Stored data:
(** The block that writes the temporary file, when it returns. *)
Lemma write_file_return p oid src w out w' :
  with_ (open_wb p) close_written close_quiet (λ dst, transfer oid src dst) w
  = (out, Return tt, w') →
  ∃ data,
    src = Stream data
    ∧ out = progress_events oid 0 (chunks (Z.to_N CHUNK_SIZE) data)
    ∧ store w' = (<[p := data]> (files w), blobs w, staged w).
Proof.
  intros Hrun.
  apply with_inv in Hrun
    as [(e & _ & [=])|(o1 & x & w1 & o2 & b & w2 & o3 & c & Hopen & Hbody & Hclose & -> & Hr)].
  apply open_wb_inv in Hopen as [-> [-> Hw1]].
  destruct b as [[]|e]; [|by destruct c].
  unfold close_written in Hclose. apply fault_inv in Hclose as [-> Hw'].
  destruct src as [data|uri];
    [|by apply transfer_no_object in Hbody as (_ & _ & ? & [=])].
  apply transfer_loop_run in Hbody as (k & _ & -> & Hw2 & Hk).
  rewrite (Hk eq_refl), firstn_all in *. rewrite chunks_concat in Hw2 by done.
  exists data. split_and!; [done|by rewrite app_nil_r|].
  rewrite Hw', Hw2. unfold store in *. simpl. injection Hw1 as -> -> ->.
  by rewrite alter_insert_eq.
Qed.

--- WORK ORDER ---
You are asked to transcribe all of the data above exactly.

--- REPLY TO THE TASK ---
(** The block that writes the temporary file, when it returns. *)
Lemma write_file_return p oid src w out w' :
  with_ (open_wb p) close_written close_quiet (λ dst, transfer oid src dst) w
  = (out, Return tt, w') →
  ∃ data,
    src = Stream data
    ∧ out = progress_events oid 0 (chunks (Z.to_N CHUNK_SIZE) data)
    ∧ store w' = (<[p := data]> (files w), blobs w, staged w).
Proof.
  intros Hrun.
  apply with_inv in Hrun
    as [(e & _ & [=])|(o1 & x & w1 & o2 & b & w2 & o3 & c & Hopen & Hbody & Hclose & -> & Hr)].
  apply open_wb_inv in Hopen as [-> [-> Hw1]].
  destruct b as [[]|e]; [|by destruct c].
  unfold close_written in Hclose. apply fault_inv in Hclose as [-> Hw'].
  destruct src as [data|uri];
    [|by apply transfer_no_object in Hbody as (_ & _ & ? & [=])].
  apply transfer_loop_run in Hbody as (k & _ & -> & Hw2 & Hk).
  rewrite (Hk eq_refl), firstn_all in *. rewrite chunks_concat in Hw2 by done.
  exists data. split_and!; [done|by rewrite app_nil_r|].
  rewrite Hw', Hw2. unfold store in *. simpl. injection Hw1 as -> -> ->.
  by rewrite alter_insert_eq.
Qed.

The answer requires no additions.